(** [s.includes(sub)] on strings. *)
Fixpoint includes (s sub : string) : bool :=
  if String.prefix sub s then true
  else match s with
       | EmptyString => false
       | String _ s' => includes s' sub
       end.

End JS.

(** ** Data model *)

Record Vec3 : Type := mkVec3 { x : float; y : float; z : float }.

Definition zero3 : Vec3 := mkVec3 0 0 0.

Record Mass : Type := mkMass {
  mass_id : string;
  position : Vec3;
  originalPosition : Vec3;
  velocity : Vec3;
  force : Vec3;
  mass : float;
  fixed : bool;
  group : string;
  type : string
}.

Definition set_position (p : Vec3) (m : Mass) : Mass :=
  mkMass (mass_id m) p (originalPosition m) (velocity m) (force m)
         (mass m) (fixed m) (group m) (type m).

Definition set_velocity (v : Vec3) (m : Mass) : Mass :=
  mkMass (mass_id m) (position m) (originalPosition m) v (force m)
         (mass m) (fixed m) (group m) (type m).

Definition set_force (f : Vec3) (m : Mass) : Mass :=
  mkMass (mass_id m) (position m) (originalPosition m) (velocity m) f
         (mass m) (fixed m) (group m) (type m).

Definition set_fixed (b : bool) (m : Mass) : Mass :=
  mkMass (mass_id m) (position m) (originalPosition m) (velocity m) (force m)
         (mass m) b (group m) (type m).

(** A spring holds references to its two end masses: indices into the
    store. *)
Record Spring : Type := mkSpring {
  spring_mass1 : nat;
  spring_mass2 : nat;
  restLength : float;
  spring_stiffness : float;
  spring_damping : float
}.

(** The objects pushed on [constraints], by their [type] tag. *)
Inductive Constraint : Type :=
| Distance (mass1 mass2 : nat) (distance stiffness : float)
| Collision (mass : nat) (groundY restitution : float).

Definition is_distance (c : Constraint) : bool :=
  match c with
  | Distance _ _ _ _ => true
  | Collision _ _ _ => false
  end.

Record PhysicsEngine : Type := mkEngine {
  gravity : float;
  damping : float;
  stiffness : float;
  enabled : bool;
  timeStep : float;
  springs : list Spring;
  masses : list Mass;
  constraints : list Constraint;
  originalPositions : gmap string Vec3
}.

Definition set_masses (ms : list Mass) (e : PhysicsEngine) : PhysicsEngine :=
  mkEngine (gravity e) (damping e) (stiffness e) (enabled e) (timeStep e)
           (springs e) ms (constraints e) (originalPositions e).

(** The input topology. *)
Record Vertex : Type := mkVertex {
  vertex_id : string;
  vertex_x : float;
  vertex_y : float;
  vertex_z : float;
  vertex_group : string;
  vertex_type : string;
  vertex_weight : float
}.

(** The optional parts of the topology; [None] is an absent field. Of
    [jointConstraints] only the truthiness is read. *)
Record SpringsConfig : Type := mkSpringsConfig { muscleTension : option float }.
Record PhysicsConfig : Type := mkPhysicsConfig { config_springs : option SpringsConfig }.
Record Biomechanical : Type := mkBiomechanical { jointConstraints : option bool }.
Record Metadata : Type := mkMetadata { biomechanical : option Biomechanical }.

Record MeshData : Type := mkMeshData {
  vertices : list Vertex;
  edges : list (string * string);
  physics : option PhysicsConfig;
  metadata : option Metadata
}.

(** ** Construction *)

(** [new PhysicsEngine()] *)
Definition constructor : PhysicsEngine :=
  mkEngine 9.8 0.95 0.15 false (1 / 60) [] [] [] ∅.

(** [this.masses.find(m => m.id === id)]: the first mass with that id,
    as a reference. *)
Definition find (id : string) (ms : list Mass) : option (nat * Mass) :=
  list_find (λ m, mass_id m = id) ms.

Definition getMassById (id : string) (e : PhysicsEngine) : option (nat * Mass) :=
  find id (masses e).

Definition massOfVertex (v : Vertex) : Mass :=
  mkMass (vertex_id v)
         (mkVec3 (vertex_x v) (vertex_y v) (vertex_z v))
         (mkVec3 (vertex_x v) (vertex_y v) (vertex_z v))
         (mkVec3 0 0 0)
         (mkVec3 0 0 0)
         (vertex_weight v * 10)
         (String.eqb (vertex_type v) "joint" || JS.includes (vertex_group v) "head")
         (vertex_group v)
         (vertex_type v).

(** [meshData.physics?.springs?.muscleTension] *)
Definition meshTension (meshData : MeshData) : option float :=
  match physics meshData with
  | Some p => match config_springs p with
              | Some s => muscleTension s
              | None => None
              end
  | None => None
  end.

(** [meshData.metadata?.biomechanical?.jointConstraints], as a condition *)
Definition meshJointConstraints (meshData : MeshData) : bool :=
  match metadata meshData with
  | Some md => match biomechanical md with
               | Some b => match jointConstraints b with
                           | Some flag => flag
                           | None => false
                           end
               | None => false
               end
  | None => false
  end.

Definition length3 (dx dy dz : float) : float := sqrt (dx * dx + dy * dy + dz * dz).

(** The body of the loop over the edges. *)
Definition springOfEdge (tension : option float) (globalStiffness : float)
    (ms : list Mass) (edge : string * string) : option Spring :=
  match find (fst edge) ms, find (snd edge) ms with
  | Some (i1, v1), Some (i2, v2) =>
      let dx := x (position v2) - x (position v1) in
      let dy := y (position v2) - y (position v1) in
      let dz := z (position v2) - z (position v1) in
      let length := length3 dx dy dz in
      Some (mkSpring i1 i2 length (JS.or_else tension 0.3 * globalStiffness) 0.1)
  | _, _ => None
  end.

Definition jointConstraintTable : list (string * string * float) :=
  [ ("head_top", "neck_top_center", 15);
    ("head_chin", "neck_top_front", 8);
    ("shoulder_left_top", "clavicle_left", 12);
    ("shoulder_right_top", "clavicle_right", 12);
    ("hip_left", "waist_left", 10);
    ("hip_right", "waist_right", 10);
    ("neck_base_center", "spine_center", 30);
    ("spine_center", "waist_center_front", 15) ].

Definition jointConstraintOf (ms : list Mass) (row : string * string * float)
    : option Constraint :=
  let '(id1, id2, distance) := row in
  match find id1 ms, find id2 ms with
  | Some (i1, _), Some (i2, _) => Some (Distance i1 i2 distance 0.9)
  | _, _ => None
  end.

(** [addJointConstraints], as the list of the objects it pushes *)
Definition addJointConstraints (ms : list Mass) : list Constraint :=
  omap (jointConstraintOf ms) jointConstraintTable.

Definition belowGround (m : Mass) : bool :=
  negb (fixed m) && (y (position m) <? -50).

(** [addCollisionConstraints], as the list of the objects it pushes; the
    masses are visited in order, [i] is the index of the first one. *)
Fixpoint addCollisionConstraints (i : nat) (ms : list Mass) : list Constraint :=
  match ms with
  | [] => []
  | m :: ms' =>
      if belowGround m
      then Collision i (-50) 0.7 :: addCollisionConstraints (S i) ms'
      else addCollisionConstraints (S i) ms'
  end.

Definition recordOriginal (om : gmap string Vec3) (v : Vertex) : gmap string Vec3 :=
  <[vertex_id v := mkVec3 (vertex_x v) (vertex_y v) (vertex_z v)]> om.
===============
• **PROBLEM DESCRIPTION**
Reproduce every line above, keeping each word exactly as it appears.

• **YOUR RESPONSE**
(** [s.includes(sub)] on strings. *)
Fixpoint includes (s sub : string) : bool :=
  if String.prefix sub s then true
  else match s with
       | EmptyString => false
       | String _ s' => includes s' sub
       end.

End JS.

(** ** Data model *)

Record Vec3 : Type := mkVec3 { x : float; y : float; z : float }.

Definition zero3 : Vec3 := mkVec3 0 0 0.

Record Mass : Type := mkMass {
  mass_id : string;
  position : Vec3;
  originalPosition : Vec3;
  velocity : Vec3;
  force : Vec3;
  mass : float;
  fixed : bool;
  group : string;
  type : string
}.

Definition set_position (p : Vec3) (m : Mass) : Mass :=
  mkMass (mass_id m) p (originalPosition m) (velocity m) (force m)
         (mass m) (fixed m) (group m) (type m).

Definition set_velocity (v : Vec3) (m : Mass) : Mass :=
  mkMass (mass_id m) (position m) (originalPosition m) v (force m)
         (mass m) (fixed m) (group m) (type m).

Definition set_force (f : Vec3) (m : Mass) : Mass :=
  mkMass (mass_id m) (position m) (originalPosition m) (velocity m) f
         (mass m) (fixed m) (group m) (type m).

Definition set_fixed (b : bool) (m : Mass) : Mass :=
  mkMass (mass_id m) (position m) (originalPosition m) (velocity m) (force m)
         (mass m) b (group m) (type m).

(** A spring holds references to its two end masses: indices into the
    store. *)
Record Spring : Type := mkSpring {
  spring_mass1 : nat;
  spring_mass2 : nat;
  restLength : float;
  spring_stiffness : float;
  spring_damping : float
}.

(** The objects pushed on [constraints], by their [type] tag. *)
Inductive Constraint : Type :=
| Distance (mass1 mass2 : nat) (distance stiffness : float)
| Collision (mass : nat) (groundY restitution : float).

Definition is_distance (c : Constraint) : bool :=
  match c with
  | Distance _ _ _ _ => true
  | Collision _ _ _ => false
  end.

Record PhysicsEngine : Type := mkEngine {
  gravity : float;
  damping : float;
  stiffness : float;
  enabled : bool;
  timeStep : float;
  springs : list Spring;
  masses : list Mass;
  constraints : list Constraint;
  originalPositions : gmap string Vec3
}.

Definition set_masses (ms : list Mass) (e : PhysicsEngine) : PhysicsEngine :=
  mkEngine (gravity e) (damping e) (stiffness e) (enabled e) (timeStep e)
           (springs e) ms (constraints e) (originalPositions e).

(** The input topology. *)
Record Vertex : Type := mkVertex {
  vertex_id : string;
  vertex_x : float;
  vertex_y : float;
  vertex_z : float;
  vertex_group : string;
  vertex_type : string;
  vertex_weight : float
}.

(** The optional parts of the topology; [None] is an absent field. Of
    [jointConstraints] only the truthiness is read. *)
Record SpringsConfig : Type := mkSpringsConfig { muscleTension : option float }.
Record PhysicsConfig : Type := mkPhysicsConfig { config_springs : option SpringsConfig }.
Record Biomechanical : Type := mkBiomechanical { jointConstraints : option bool }.
Record Metadata : Type := mkMetadata { biomechanical : option Biomechanical }.

Record MeshData : Type := mkMeshData {
  vertices : list Vertex;
  edges : list (string * string);
  physics : option PhysicsConfig;
  metadata : option Metadata
}.

(** ** Construction *)

(** [new PhysicsEngine()] *)
Definition constructor : PhysicsEngine :=
  mkEngine 9.8 0.95 0.15 false (1 / 60) [] [] [] ∅.

(** [this.masses.find(m => m.id === id)]: the first mass with that id,
    as a reference. *)
Definition find (id : string) (ms : list Mass) : option (nat * Mass) :=
  list_find (λ m, mass_id m = id) ms.

Definition getMassById (id : string) (e : PhysicsEngine) : option (nat * Mass) :=
  find id (masses e).

Definition massOfVertex (v : Vertex) : Mass :=
  mkMass (vertex_id v)
         (mkVec3 (vertex_x v) (vertex_y v) (vertex_z v))
         (mkVec3 (vertex_x v) (vertex_y v) (vertex_z v))
         (mkVec3 0 0 0)
         (mkVec3 0 0 0)
         (vertex_weight v * 10)
         (String.eqb (vertex_type v) "joint" || JS.includes (vertex_group v) "head")
         (vertex_group v)
         (vertex_type v).

(** [meshData.physics?.springs?.muscleTension] *)
Definition meshTension (meshData : MeshData) : option float :=
  match physics meshData with
  | Some p => match config_springs p with
              | Some s => muscleTension s
              | None => None
              end
  | None => None
  end.

(** [meshData.metadata?.biomechanical?.jointConstraints], as a condition *)
Definition meshJointConstraints (meshData : MeshData) : bool :=
  match metadata meshData with
  | Some md => match biomechanical md with
               | Some b => match jointConstraints b with
                           | Some flag => flag
                           | None => false
                           end
               | None => false
               end
  | None => false
  end.

Definition length3 (dx dy dz : float) : float := sqrt (dx * dx + dy * dy + dz * dz).

(** The body of the loop over the edges. *)
Definition springOfEdge (tension : option float) (globalStiffness : float)
    (ms : list Mass) (edge : string * string) : option Spring :=
  match find (fst edge) ms, find (snd edge) ms with
  | Some (i1, v1), Some (i2, v2) =>
      let dx := x (position v2) - x (position v1) in
      let dy := y (position v2) - y (position v1) in
      let dz := z (position v2) - z (position v1) in
      let length := length3 dx dy dz in
      Some (mkSpring i1 i2 length (JS.or_else tension 0.3 * globalStiffness) 0.1)
  | _, _ => None
  end.

Definition jointConstraintTable : list (string * string * float) :=
  [ ("head_top", "neck_top_center", 15);
    ("head_chin", "neck_top_front", 8);
    ("shoulder_left_top", "clavicle_left", 12);
    ("shoulder_right_top", "clavicle_right", 12);
    ("hip_left", "waist_left", 10);
    ("hip_right", "waist_right", 10);
    ("neck_base_center", "spine_center", 30);
    ("spine_center", "waist_center_front", 15) ].

Definition jointConstraintOf (ms : list Mass) (row : string * string * float)
    : option Constraint :=
  let '(id1, id2, distance) := row in
  match find id1 ms, find id2 ms with
  | Some (i1, _), Some (i2, _) => Some (Distance i1 i2 distance 0.9)
  | _, _ => None
  end.

(** [addJointConstraints], as the list of the objects it pushes *)
Definition addJointConstraints (ms : list Mass) : list Constraint :=
  omap (jointConstraintOf ms) jointConstraintTable.

Definition belowGround (m : Mass) : bool :=
  negb (fixed m) && (y (position m) <? -50).

(** [addCollisionConstraints], as the list of the objects it pushes; the
    masses are visited in order, [i] is the index of the first one. *)
Fixpoint addCollisionConstraints (i : nat) (ms : list Mass) : list Constraint :=
  match ms with
  | [] => []
  | m :: ms' =>
      if belowGround m
      then Collision i (-50) 0.7 :: addCollisionConstraints (S i) ms'
      else addCollisionConstraints (S i) ms'
  end.

Definition recordOriginal (om : gmap string Vec3) (v : Vertex) : gmap string Vec3 :=
  <[vertex_id v := mkVec3 (vertex_x v) (vertex_y v) (vertex_z v)]> om.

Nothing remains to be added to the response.